Anche vecchiaia e morte non sfuggono a questa evidenza. Nel «Sutra dei dodici anelli» il Buddha descrive l'invecchiamento come calvizie, capelli grigi, fitte rughe, l'incurvarsi, l'essere affannati (che è un aspetto relativo alla mente), l'essere piegati in avanti, l'appoggiarsi a un bastone, l'avere disturbi mentali e altro… sembrerebbe una situazione senza via di scampo! Queste condizioni in realtà potrebbero manifestarsi anche da giovani, si tratta quindi di un'etichetta! Il nostro corpo è in continuo cambiamento, produce un costante rinnovamento cellulare e le cellule che lo componevano qualche anno fa sono totalmente diverse da quelle che lo compongono oggi; la stessa cosa avviene per i pensieri, le emozioni e le sensazioni.
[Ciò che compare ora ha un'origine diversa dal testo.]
(* ===== verification/FileLockProofs.v ===== *)
(** Properties of the lock table: what each owner holds byte by byte after a
    request, mutual exclusion, and that the capacity check makes the rest of a
    request succeed. *)
From S2P Require Import Prelude FileLock.
Local Open Scope Z_scope.
Local Open Scope kernel_scope.

Module FileLockProofs.
Import FileLock.

(** ** The abstract view: who holds which byte *)

(** An owner is a process, or an open file description. *)
Definition owner_of (l : file_lock) : Z * Z := if ofd l =? 0 then (pid l, 0) else (0, ofd l).
Definition me (my_pid my_ofd : Z) : Z * Z := if my_ofd =? 0 then (my_pid, 0) else (0, my_ofd).

Definition range_ok (s n : Z) : Prop := 0 <= s <= U64_MAX /\ 0 <= n <= U64_MAX /\ s + n - 1 <= U64_MAX.
Definition in_range_of (s n b : Z) : Prop := s <= b <= range_end s n.
Definition covers (l : file_lock) (b : Z) : Prop := in_range_of (start l) (len l) b.

Definition entry_holds (l : file_lock) (ino : Z) (o : Z * Z) (b ty : Z) : Prop :=
  active l = true /\ inode l = ino /\ owner_of l = o /\ covers l b /\ lock_type l = ty.
(** Owner [o] holds byte [b] of [ino] with type [ty]. *)
Definition holds (t : table) (ino : Z) (o : Z * Z) (b ty : Z) : Prop :=
  exists i l, t !! i = Some l /\ entry_holds l ino o b ty.

Definition lock_ok (l : file_lock) : Prop :=
  active l = true -> range_ok (start l) (len l) /\ (lock_type l = F_RDLCK \/ lock_type l = F_WRLCK).
(** One owner's records on an inode do not overlap. *)
Definition disjoint (t : table) : Prop :=
  forall i j a c b, t !! i = Some a -> t !! j = Some c -> active a = true -> active c = true ->
    inode a = inode c -> owner_of a = owner_of c -> covers a b -> covers c b -> i = j.
Record tab_ok (t : table) : Prop := {
  ok_len : length t = MAX_FILE_LOCKS;
  ok_locks : Forall lock_ok t;
  ok_disjoint : disjoint t }.
(** A byte held by two owners is held for reading by both. *)
Definition exclusive (t : table) : Prop :=
  forall ino b o1 o2 t1 t2, holds t ino o1 b t1 -> holds t ino o2 b t2 -> o1 <> o2 ->
    t1 = F_RDLCK /\ t2 = F_RDLCK.

(** ** Ranges *)

Lemma range_end_ok s n : range_ok s n ->
  s <= range_end s n <= U64_MAX /\ (n <> 0 -> range_end s n = s + n - 1) /\ (n = 0 -> range_end s n = U64_MAX).
Proof.
  unfold range_ok, range_end, U64_MAX. intros (Hs & Hn & He). destruct (Z.eqb_spec n 0); simpl; [lia|].
  rewrite u64_small by lia. lia.
Qed.
Lemma len_to_ok s e : 0 <= s <= e -> e <= U64_MAX -> range_ok s (len_to s e) /\ range_end s (len_to s e) = e.
Proof.
  unfold range_ok, range_end, len_to, U64_MAX. intros Hs He. destruct (Z.eqb_spec e 18446744073709551615) as [->|]; simpl; [lia|].
  rewrite (u64_small (e - s + 1)) by lia. destruct (Z.eqb_spec (e - s + 1) 0); simpl; [lia|].
  rewrite u64_small by lia. lia.
Qed.
Lemma head_ok s l e : 0 <= s < l -> l <= e -> e <= U64_MAX ->
  range_ok s (u64 (l - s)) /\ range_end s (u64 (l - s)) = l - 1.
Proof.
  unfold range_ok, range_end, U64_MAX. intros Hs Hl He. rewrite (u64_small (l - s)) by lia.
  destruct (Z.eqb_spec (l - s) 0); simpl; [lia|]. rewrite u64_small by lia. lia.
Qed.

Lemma overlaps_spec s1 n1 s2 n2 : range_ok s1 n1 -> range_ok s2 n2 ->
  lock_overlaps s1 n1 s2 n2 = true <-> exists b, in_range_of s1 n1 b /\ in_range_of s2 n2 b.
Proof.
  intros H1%range_end_ok H2%range_end_ok. unfold lock_overlaps, in_range_of. rewrite andb_true_iff, !Z.leb_le. split.
  - intros [Ha Hb]. exists (Z.max s1 s2). lia.
  - intros (b & Hb1 & Hb2). lia.
Qed.

Lemma lock_is_mine_spec l p o : lock_is_mine l p o = true <-> owner_of l = me p o.
Proof.
  unfold lock_is_mine, owner_of, me. destruct (Z.eqb_spec o 0) as [->|Ho]; simpl.
  - rewrite andb_true_iff, !Z.eqb_eq. destruct (Z.eqb_spec (ofd l) 0) as [E|E].
    + split; [intros [_ ->]; done|]. intros [= ->]. done.
    + split; [intros [? _]; done|]. intros [= H1 H2]. congruence.
  - rewrite Z.eqb_eq. destruct (Z.eqb_spec (ofd l) 0) as [E|E].
    + split; [congruence|]. intros [= H1 H2]. congruence.
    + split; [by intros ->|]. by intros [= ->].
Qed.
Lemma is_mine_on_spec ino p o l :
  is_mine_on ino p o l = true <-> active l = true /\ inode l = ino /\ owner_of l = me p o.
Proof. unfold is_mine_on. rewrite !andb_true_iff, Z.eqb_eq, lock_is_mine_spec. tauto. Qed.

(** ** Replacing one slot *)

Definition others_hold (t : table) (i : nat) (ino : Z) (o : Z * Z) (b ty : Z) : Prop :=
  exists j l, j <> i /\ t !! j = Some l /\ entry_holds l ino o b ty.

Lemma holds_split t i l ino o b ty :
  t !! i = Some l -> holds t ino o b ty <-> entry_holds l ino o b ty \/ others_hold t i ino o b ty.
Proof.
  intros Hi. split.
  - intros (j & x & Hj & Hx). destruct (decide (j = i)) as [->|]; [left; congruence|right; by exists j, x].
  - intros [H|(j & x & _ & Hj & Hx)]; [by exists i, l|by exists j, x].
Qed.
Lemma holds_insert t i l ino o b ty :
  (i < length t)%nat -> holds (<[i := l]> t) ino o b ty <-> entry_holds l ino o b ty \/ others_hold t i ino o b ty.
Proof.
  intros Hi. rewrite (holds_split _ i l) by by apply list_lookup_insert_eq.
  assert (Ho : others_hold (<[i := l]> t) i ino o b ty <-> others_hold t i ino o b ty); [|tauto].
  split; intros (j & x & Hj & Hx & He); exists j, x; split_and!; try done;
    [by rewrite list_lookup_insert_ne in Hx|by rewrite list_lookup_insert_ne].
Qed.
Lemma inactive_holds l ino o b ty : active l = false -> ~ entry_holds l ino o b ty.
Proof. intros Hl [Ha _]. congruence. Qed.

(** A slot replaced by one that covers no more for the same owner. *)
Definition shrinks (l l' : file_lock) : Prop :=
  active l' = true -> active l = true /\ inode l' = inode l /\ owner_of l' = owner_of l /\ forall b, covers l' b -> covers l b.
Siamo vuoti di natura inerente, ci trasformiamo senza sosta e possiamo trasformare la nostra mente portandola a essere più pacifica e serena. Nasciamo e moriamo in ogni istante, in un momento siamo sopraffatti dagli eventi e poi andiamo a dormire, risvegliandoci con una visione diversa.
I termini utilizzati dal Buddha per dare una visione della vecchiaia sono per coloro che la percepiscono in questo modo, poiché condizionati dall'attaccamento ai piaceri sensoriali.
Allo stesso modo se la nostra mente percepisce la morte con sofferenza, così sarà. L'invecchiamento è qualcosa di vuoto, trasformabile e così la morte. Per questo, nel buddhismo, quando un praticante ha ricevuto e realizzato gli insegnamenti sulla morte, si dice che abbia sconfitto la morte!
La nostra società è moderna sotto molti aspetti, è tecnologica e sempre in movimento; conserva, però, il pensiero della morte come il più grande dei «tabù», portandosi dietro e dentro, una vasta gamma di timori. Lama Dino Cian Ciub Ghialtzen ha raccolto gli insegnamenti del Buddha in un libro adatto a chi vuole provare a sconfiggere queste grandi paure già durante questa esistenza : «Preparazione mentale alla morte, per un'esistenza senza paure».